*** Block opens ***
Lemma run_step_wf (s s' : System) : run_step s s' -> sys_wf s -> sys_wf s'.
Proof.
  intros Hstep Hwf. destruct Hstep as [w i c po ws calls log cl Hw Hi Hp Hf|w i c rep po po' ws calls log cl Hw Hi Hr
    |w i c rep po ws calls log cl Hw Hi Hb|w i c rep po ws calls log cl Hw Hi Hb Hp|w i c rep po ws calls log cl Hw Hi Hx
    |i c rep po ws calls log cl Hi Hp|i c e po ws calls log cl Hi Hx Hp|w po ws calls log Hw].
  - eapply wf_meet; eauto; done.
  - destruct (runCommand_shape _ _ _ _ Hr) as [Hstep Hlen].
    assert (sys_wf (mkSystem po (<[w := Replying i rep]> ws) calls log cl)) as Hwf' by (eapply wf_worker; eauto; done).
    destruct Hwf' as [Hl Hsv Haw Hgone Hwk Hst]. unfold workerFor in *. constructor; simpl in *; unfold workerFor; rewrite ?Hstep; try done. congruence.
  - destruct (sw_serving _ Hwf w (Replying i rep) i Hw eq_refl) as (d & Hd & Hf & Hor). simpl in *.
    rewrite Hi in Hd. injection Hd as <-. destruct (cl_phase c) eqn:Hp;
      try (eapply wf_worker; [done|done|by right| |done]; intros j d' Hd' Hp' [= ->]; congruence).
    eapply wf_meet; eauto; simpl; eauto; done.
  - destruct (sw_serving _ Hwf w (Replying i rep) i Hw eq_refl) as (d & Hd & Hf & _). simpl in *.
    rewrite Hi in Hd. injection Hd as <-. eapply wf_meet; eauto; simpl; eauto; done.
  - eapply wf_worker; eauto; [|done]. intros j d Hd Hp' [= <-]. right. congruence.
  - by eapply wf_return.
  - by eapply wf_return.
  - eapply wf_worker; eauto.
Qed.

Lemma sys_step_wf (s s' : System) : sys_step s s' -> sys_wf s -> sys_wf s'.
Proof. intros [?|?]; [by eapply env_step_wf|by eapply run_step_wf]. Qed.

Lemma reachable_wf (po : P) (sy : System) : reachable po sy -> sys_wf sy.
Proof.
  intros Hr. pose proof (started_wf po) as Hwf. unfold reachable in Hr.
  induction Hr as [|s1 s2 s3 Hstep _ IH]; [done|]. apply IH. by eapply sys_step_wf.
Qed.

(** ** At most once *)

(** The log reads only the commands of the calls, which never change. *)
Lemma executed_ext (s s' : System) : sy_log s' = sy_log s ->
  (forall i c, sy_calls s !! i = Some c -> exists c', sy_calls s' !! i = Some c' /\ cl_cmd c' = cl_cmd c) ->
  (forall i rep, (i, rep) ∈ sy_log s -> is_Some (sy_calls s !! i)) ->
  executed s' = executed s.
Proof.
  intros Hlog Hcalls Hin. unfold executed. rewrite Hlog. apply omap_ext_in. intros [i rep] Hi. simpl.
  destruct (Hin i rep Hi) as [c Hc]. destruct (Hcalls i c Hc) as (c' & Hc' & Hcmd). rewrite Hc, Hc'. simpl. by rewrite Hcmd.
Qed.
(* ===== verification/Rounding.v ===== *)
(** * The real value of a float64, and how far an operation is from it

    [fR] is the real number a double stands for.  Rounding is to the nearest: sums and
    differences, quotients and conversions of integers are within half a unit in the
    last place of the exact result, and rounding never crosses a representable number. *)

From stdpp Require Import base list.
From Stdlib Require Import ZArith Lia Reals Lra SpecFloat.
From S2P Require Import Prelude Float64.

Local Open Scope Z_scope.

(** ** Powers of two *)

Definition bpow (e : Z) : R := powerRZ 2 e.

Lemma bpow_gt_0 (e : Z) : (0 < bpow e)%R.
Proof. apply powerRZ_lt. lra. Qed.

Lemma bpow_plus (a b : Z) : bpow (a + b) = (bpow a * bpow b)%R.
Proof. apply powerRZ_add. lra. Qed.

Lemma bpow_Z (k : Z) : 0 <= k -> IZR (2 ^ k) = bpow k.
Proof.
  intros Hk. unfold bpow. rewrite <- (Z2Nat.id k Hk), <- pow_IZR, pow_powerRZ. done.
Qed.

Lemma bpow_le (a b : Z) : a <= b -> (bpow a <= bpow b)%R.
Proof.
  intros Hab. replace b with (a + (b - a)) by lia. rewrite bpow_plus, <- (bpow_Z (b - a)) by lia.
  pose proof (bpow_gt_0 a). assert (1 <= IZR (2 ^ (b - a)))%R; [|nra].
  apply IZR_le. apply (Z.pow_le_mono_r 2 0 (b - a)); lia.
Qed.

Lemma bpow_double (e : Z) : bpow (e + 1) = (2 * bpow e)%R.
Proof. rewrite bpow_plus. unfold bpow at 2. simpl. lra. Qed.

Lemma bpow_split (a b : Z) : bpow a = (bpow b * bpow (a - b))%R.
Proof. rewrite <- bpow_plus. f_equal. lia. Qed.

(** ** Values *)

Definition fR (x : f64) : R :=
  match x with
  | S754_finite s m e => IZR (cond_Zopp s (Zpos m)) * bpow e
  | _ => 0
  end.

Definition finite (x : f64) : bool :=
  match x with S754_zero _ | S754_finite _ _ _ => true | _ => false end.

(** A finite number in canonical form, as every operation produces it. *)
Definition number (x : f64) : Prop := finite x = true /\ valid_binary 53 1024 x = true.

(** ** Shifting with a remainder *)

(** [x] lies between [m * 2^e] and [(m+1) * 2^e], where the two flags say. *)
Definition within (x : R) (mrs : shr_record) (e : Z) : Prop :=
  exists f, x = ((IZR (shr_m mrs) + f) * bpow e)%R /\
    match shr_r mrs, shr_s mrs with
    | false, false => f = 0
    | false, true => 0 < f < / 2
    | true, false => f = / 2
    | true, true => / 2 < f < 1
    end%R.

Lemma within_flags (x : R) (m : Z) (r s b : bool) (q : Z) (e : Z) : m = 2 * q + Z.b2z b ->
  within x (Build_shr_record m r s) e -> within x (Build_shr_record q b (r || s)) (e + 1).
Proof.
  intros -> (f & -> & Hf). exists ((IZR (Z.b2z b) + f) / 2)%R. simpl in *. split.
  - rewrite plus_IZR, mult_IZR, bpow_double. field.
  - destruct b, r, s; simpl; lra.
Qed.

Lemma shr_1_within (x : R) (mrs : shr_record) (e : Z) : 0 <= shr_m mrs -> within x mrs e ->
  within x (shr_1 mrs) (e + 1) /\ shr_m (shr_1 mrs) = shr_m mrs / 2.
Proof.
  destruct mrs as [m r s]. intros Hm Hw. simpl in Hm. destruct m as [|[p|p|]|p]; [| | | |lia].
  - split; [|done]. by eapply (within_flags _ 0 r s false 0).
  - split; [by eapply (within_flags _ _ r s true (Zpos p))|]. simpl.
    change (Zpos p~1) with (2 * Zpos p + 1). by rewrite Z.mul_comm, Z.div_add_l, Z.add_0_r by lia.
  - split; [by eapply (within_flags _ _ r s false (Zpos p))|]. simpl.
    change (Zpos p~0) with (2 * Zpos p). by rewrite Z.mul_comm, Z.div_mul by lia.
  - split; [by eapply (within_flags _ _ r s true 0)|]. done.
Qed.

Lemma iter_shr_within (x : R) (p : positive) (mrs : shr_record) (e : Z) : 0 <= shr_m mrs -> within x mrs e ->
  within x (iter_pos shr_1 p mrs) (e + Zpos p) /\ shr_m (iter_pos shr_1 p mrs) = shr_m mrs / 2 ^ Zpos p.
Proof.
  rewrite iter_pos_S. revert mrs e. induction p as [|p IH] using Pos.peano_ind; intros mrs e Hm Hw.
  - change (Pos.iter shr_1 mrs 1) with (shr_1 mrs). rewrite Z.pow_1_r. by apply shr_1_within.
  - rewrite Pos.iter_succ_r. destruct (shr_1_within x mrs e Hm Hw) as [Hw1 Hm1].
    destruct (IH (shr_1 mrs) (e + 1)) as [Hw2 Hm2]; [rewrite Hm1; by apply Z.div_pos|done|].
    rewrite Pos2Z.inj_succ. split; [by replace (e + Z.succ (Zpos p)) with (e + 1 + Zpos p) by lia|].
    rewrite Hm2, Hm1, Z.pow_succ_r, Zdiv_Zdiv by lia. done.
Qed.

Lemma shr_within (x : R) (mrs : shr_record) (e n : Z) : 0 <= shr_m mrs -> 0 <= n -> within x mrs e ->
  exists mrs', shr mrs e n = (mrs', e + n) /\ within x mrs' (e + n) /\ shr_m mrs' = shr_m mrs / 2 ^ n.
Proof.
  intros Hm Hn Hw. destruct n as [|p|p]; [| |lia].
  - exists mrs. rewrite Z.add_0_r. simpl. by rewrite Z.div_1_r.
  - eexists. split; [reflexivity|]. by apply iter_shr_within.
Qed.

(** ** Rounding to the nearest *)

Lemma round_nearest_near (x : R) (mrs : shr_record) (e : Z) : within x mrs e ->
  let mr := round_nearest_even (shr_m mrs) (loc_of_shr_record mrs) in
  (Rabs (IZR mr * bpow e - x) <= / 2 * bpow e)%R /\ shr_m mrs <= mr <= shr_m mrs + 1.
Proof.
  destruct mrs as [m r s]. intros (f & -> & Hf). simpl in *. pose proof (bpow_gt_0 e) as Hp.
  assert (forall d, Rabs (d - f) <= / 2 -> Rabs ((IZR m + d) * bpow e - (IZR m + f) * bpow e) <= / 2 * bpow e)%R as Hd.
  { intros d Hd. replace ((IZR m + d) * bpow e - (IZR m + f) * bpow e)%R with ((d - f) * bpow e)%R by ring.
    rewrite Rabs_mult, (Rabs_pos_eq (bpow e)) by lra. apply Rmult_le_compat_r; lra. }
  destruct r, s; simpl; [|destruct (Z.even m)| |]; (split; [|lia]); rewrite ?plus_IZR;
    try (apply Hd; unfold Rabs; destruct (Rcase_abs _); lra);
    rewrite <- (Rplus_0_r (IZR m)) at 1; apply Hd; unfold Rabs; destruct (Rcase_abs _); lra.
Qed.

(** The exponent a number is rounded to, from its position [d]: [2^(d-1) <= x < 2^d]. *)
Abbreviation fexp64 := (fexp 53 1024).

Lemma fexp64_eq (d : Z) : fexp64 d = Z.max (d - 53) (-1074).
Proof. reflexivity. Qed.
*** Block closes ***
*** Block opens ***
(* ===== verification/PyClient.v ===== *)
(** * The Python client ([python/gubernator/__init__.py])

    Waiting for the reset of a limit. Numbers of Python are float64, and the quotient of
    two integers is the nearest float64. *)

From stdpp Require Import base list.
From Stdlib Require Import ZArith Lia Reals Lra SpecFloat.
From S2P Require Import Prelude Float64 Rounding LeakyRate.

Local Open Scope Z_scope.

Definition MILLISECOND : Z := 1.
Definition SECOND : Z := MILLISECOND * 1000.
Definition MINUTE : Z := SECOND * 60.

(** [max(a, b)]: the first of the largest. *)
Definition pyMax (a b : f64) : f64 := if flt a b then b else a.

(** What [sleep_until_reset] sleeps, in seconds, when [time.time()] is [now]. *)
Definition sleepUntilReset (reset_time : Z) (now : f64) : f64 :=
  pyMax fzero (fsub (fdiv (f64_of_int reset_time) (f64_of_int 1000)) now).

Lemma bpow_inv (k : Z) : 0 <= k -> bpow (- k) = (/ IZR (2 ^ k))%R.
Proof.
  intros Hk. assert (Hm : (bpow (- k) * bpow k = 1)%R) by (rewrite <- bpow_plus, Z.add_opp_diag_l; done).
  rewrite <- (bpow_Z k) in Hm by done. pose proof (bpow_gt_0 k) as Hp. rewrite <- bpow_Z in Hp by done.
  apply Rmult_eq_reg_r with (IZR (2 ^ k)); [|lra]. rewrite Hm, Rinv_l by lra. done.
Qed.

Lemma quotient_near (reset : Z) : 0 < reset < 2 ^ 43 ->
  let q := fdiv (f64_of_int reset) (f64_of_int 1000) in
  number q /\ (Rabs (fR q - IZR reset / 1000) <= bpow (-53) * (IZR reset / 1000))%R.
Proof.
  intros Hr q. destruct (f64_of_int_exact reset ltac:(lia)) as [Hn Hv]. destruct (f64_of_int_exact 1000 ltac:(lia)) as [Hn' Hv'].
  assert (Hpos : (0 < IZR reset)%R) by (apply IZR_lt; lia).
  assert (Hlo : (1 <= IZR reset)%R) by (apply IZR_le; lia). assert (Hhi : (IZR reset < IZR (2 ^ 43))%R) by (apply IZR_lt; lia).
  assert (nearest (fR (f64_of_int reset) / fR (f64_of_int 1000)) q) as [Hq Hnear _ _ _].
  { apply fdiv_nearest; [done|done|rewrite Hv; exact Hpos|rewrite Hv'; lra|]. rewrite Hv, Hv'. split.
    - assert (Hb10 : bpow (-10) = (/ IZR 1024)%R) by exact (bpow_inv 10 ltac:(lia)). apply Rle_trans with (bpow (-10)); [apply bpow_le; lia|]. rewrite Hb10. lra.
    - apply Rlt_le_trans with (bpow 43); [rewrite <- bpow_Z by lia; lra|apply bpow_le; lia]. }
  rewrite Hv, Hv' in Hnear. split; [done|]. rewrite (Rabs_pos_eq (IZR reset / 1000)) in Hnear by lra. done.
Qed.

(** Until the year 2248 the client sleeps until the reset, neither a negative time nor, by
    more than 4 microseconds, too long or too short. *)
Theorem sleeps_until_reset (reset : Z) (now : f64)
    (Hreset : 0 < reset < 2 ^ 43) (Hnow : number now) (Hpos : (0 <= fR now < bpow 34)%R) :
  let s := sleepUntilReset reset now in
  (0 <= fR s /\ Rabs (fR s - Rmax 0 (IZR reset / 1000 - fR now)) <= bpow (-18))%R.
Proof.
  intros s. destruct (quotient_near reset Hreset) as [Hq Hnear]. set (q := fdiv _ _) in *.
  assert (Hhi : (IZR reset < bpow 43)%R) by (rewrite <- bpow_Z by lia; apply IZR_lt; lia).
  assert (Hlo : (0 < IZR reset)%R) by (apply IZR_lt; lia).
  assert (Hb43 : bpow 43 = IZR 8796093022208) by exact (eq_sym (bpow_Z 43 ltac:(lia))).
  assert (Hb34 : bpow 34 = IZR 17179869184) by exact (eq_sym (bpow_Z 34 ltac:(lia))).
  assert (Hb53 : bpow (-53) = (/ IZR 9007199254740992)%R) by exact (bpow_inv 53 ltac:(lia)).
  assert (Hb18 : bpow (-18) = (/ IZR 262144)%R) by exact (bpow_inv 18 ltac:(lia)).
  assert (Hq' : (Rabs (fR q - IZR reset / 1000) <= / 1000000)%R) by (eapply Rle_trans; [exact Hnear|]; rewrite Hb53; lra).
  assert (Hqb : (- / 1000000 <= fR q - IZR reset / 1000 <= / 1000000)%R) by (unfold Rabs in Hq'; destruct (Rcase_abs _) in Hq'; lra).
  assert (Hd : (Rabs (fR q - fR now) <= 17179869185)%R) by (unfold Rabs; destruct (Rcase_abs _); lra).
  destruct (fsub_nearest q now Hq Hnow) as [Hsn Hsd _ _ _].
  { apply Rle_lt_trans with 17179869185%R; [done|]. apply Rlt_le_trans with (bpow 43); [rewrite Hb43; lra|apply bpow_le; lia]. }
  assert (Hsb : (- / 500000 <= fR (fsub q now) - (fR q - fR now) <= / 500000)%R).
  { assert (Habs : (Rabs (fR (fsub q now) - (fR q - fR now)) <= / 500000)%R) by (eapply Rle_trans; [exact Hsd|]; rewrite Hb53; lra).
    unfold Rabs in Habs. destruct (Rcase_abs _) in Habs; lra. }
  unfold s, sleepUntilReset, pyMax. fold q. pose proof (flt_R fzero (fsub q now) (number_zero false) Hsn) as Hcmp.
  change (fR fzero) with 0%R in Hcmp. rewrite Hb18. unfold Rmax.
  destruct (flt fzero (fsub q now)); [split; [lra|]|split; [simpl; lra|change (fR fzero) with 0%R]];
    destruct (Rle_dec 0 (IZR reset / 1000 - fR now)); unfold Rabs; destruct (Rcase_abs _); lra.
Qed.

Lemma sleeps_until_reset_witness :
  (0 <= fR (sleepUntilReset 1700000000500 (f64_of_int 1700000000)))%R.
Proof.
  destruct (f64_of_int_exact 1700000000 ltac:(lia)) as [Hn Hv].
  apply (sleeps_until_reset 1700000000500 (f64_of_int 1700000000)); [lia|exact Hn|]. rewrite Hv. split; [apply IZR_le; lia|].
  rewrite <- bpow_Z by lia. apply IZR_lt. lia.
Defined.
*** Block closes ***
■ TASK ITEM
In the listing above, locate the line containing "(Hreset : 0" and the line containing "unfold Rabs in Habs.". Extract those two lines and every line between them, exactly as written, and only those.

■ EXPECTED ANSWER
    (Hreset : 0 < reset < 2 ^ 43) (Hnow : number now) (Hpos : (0 <= fR now < bpow 34)%R) :
  let s := sleepUntilReset reset now in
  (0 <= fR s /\ Rabs (fR s - Rmax 0 (IZR reset / 1000 - fR now)) <= bpow (-18))%R.
Proof.
  intros s. destruct (quotient_near reset Hreset) as [Hq Hnear]. set (q := fdiv _ _) in *.
  assert (Hhi : (IZR reset < bpow 43)%R) by (rewrite <- bpow_Z by lia; apply IZR_lt; lia).
  assert (Hlo : (0 < IZR reset)%R) by (apply IZR_lt; lia).
  assert (Hb43 : bpow 43 = IZR 8796093022208) by exact (eq_sym (bpow_Z 43 ltac:(lia))).
  assert (Hb34 : bpow 34 = IZR 17179869184) by exact (eq_sym (bpow_Z 34 ltac:(lia))).
  assert (Hb53 : bpow (-53) = (/ IZR 9007199254740992)%R) by exact (bpow_inv 53 ltac:(lia)).
  assert (Hb18 : bpow (-18) = (/ IZR 262144)%R) by exact (bpow_inv 18 ltac:(lia)).
  assert (Hq' : (Rabs (fR q - IZR reset / 1000) <= / 1000000)%R) by (eapply Rle_trans; [exact Hnear|]; rewrite Hb53; lra).
  assert (Hqb : (- / 1000000 <= fR q - IZR reset / 1000 <= / 1000000)%R) by (unfold Rabs in Hq'; destruct (Rcase_abs _) in Hq'; lra).
  assert (Hd : (Rabs (fR q - fR now) <= 17179869185)%R) by (unfold Rabs; destruct (Rcase_abs _); lra).
  destruct (fsub_nearest q now Hq Hnow) as [Hsn Hsd _ _ _].
  { apply Rle_lt_trans with 17179869185%R; [done|]. apply Rlt_le_trans with (bpow 43); [rewrite Hb43; lra|apply bpow_le; lia]. }
  assert (Hsb : (- / 500000 <= fR (fsub q now) - (fR q - fR now) <= / 500000)%R).
  { assert (Habs : (Rabs (fR (fsub q now) - (fR q - fR now)) <= / 500000)%R) by (eapply Rle_trans; [exact Hsd|]; rewrite Hb53; lra).
    unfold Rabs in Habs. destruct (Rcase_abs _) in Habs; lra. }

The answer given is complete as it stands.